DIRECTIONS FOR THIS TASK: Copy out each line of the data below in which the string "intros" appears.

(DATASET EXTRACT begins)

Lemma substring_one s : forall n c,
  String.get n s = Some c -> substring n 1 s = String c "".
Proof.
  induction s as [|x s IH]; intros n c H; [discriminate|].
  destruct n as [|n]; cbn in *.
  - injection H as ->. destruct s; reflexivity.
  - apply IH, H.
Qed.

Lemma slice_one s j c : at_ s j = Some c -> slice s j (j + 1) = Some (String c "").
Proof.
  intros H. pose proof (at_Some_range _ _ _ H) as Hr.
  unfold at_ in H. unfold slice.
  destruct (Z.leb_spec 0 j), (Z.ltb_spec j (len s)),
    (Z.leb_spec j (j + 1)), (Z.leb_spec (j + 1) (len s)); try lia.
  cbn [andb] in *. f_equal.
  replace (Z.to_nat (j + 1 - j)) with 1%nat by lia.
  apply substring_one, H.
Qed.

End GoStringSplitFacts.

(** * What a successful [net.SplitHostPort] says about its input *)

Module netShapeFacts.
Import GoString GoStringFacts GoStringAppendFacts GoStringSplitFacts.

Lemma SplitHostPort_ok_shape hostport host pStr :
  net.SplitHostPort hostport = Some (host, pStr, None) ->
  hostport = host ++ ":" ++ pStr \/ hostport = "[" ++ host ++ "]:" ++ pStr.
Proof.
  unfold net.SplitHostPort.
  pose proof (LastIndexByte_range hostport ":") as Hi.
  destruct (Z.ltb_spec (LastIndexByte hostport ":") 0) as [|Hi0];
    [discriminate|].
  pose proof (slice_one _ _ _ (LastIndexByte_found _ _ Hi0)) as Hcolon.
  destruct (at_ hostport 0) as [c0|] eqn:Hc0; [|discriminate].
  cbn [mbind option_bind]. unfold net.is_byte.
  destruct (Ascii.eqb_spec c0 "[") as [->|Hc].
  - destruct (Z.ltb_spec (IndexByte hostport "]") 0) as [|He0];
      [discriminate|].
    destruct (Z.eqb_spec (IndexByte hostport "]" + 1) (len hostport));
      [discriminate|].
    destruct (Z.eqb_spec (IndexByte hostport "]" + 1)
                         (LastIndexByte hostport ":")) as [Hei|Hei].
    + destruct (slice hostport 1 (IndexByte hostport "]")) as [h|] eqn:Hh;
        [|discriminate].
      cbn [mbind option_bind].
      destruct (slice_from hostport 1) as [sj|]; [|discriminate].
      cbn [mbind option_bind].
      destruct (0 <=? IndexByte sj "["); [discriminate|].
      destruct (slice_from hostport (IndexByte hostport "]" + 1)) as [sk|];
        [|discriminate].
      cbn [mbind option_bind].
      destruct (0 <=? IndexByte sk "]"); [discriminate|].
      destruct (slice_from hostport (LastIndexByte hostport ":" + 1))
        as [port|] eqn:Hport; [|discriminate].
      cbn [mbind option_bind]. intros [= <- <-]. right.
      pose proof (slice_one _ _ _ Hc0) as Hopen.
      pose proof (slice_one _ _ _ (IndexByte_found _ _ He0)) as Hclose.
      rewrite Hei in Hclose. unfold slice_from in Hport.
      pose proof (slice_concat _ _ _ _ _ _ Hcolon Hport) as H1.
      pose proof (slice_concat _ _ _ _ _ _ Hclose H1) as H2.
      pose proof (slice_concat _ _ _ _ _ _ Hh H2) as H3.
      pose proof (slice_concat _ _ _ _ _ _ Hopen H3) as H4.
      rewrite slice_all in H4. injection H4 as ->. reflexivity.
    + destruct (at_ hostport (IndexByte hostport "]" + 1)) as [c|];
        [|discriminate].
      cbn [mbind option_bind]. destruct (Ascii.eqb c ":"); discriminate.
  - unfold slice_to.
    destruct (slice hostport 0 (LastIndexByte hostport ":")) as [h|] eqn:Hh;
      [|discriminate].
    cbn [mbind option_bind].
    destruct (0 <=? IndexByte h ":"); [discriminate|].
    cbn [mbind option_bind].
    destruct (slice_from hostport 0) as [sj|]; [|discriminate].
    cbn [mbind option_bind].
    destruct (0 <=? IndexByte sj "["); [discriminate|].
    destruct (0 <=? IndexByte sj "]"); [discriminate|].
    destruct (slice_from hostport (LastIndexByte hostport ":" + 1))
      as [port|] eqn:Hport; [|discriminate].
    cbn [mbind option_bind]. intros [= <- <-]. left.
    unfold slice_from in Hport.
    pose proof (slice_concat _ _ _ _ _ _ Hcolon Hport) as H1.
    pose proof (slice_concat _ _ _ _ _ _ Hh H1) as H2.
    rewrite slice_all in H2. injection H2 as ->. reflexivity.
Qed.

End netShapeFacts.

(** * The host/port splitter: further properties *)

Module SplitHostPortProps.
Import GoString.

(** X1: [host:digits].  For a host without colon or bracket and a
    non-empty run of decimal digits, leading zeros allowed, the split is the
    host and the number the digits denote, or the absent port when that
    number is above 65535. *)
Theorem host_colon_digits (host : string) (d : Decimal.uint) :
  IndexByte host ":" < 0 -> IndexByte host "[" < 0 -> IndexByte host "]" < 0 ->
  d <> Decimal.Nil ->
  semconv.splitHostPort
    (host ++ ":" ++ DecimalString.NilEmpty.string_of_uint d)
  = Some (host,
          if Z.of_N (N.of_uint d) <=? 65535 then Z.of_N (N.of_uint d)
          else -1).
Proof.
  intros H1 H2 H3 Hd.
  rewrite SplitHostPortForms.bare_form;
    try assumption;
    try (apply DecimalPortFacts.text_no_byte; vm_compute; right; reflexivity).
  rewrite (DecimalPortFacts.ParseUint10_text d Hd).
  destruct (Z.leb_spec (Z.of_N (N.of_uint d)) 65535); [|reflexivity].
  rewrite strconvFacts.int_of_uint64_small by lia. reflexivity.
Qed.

(DATASET EXTRACT ends)
(DATASET EXTRACT begins)

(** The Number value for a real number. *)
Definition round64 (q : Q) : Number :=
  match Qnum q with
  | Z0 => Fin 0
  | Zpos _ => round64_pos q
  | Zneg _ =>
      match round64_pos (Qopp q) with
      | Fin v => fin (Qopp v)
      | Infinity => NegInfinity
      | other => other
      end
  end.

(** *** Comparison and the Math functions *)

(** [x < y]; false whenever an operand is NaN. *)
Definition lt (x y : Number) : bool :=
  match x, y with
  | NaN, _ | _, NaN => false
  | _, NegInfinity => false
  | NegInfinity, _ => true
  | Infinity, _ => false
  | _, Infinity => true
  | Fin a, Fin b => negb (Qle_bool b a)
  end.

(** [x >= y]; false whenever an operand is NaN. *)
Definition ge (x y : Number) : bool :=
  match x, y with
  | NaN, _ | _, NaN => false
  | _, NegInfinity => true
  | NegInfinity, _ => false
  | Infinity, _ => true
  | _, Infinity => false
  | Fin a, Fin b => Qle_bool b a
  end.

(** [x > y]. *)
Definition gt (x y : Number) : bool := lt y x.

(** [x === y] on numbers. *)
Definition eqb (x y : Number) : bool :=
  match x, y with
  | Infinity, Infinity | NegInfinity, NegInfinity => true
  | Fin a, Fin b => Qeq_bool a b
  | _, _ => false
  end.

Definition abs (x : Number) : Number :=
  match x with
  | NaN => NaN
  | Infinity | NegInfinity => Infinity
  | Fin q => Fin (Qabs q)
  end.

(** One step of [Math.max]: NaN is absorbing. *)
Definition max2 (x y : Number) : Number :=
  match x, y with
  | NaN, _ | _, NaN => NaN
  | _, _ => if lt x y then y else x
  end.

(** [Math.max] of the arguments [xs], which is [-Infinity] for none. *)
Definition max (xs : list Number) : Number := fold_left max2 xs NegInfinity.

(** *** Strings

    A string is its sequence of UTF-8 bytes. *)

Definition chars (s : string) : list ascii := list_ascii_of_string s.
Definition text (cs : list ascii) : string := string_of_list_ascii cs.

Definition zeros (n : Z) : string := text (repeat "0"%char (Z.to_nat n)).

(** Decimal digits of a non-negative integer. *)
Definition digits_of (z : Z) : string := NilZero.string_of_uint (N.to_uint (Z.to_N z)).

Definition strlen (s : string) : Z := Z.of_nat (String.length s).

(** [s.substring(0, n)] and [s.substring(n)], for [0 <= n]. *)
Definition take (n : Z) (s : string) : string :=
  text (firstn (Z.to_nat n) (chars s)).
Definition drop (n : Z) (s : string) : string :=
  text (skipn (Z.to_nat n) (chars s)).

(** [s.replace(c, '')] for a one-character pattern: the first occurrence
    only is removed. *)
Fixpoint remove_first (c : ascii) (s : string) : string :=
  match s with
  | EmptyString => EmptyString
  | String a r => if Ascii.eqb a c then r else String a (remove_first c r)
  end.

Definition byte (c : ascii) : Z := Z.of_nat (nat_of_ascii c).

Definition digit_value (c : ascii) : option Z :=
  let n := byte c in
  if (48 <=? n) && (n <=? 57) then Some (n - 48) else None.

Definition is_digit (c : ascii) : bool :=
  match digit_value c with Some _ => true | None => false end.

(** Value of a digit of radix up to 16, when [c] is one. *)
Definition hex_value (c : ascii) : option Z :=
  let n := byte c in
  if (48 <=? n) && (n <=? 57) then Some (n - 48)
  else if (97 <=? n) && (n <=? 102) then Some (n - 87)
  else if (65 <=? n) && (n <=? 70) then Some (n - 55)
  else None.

(DATASET EXTRACT ends)

EXERCISE RESPONSE:
  induction s as [|x s IH]; intros n c H; [discriminate|].
  intros H. pose proof (at_Some_range _ _ _ H) as Hr.
      cbn [mbind option_bind]. intros [= <- <-]. right.
    cbn [mbind option_bind]. intros [= <- <-]. left.
  intros H1 H2 H3 Hd.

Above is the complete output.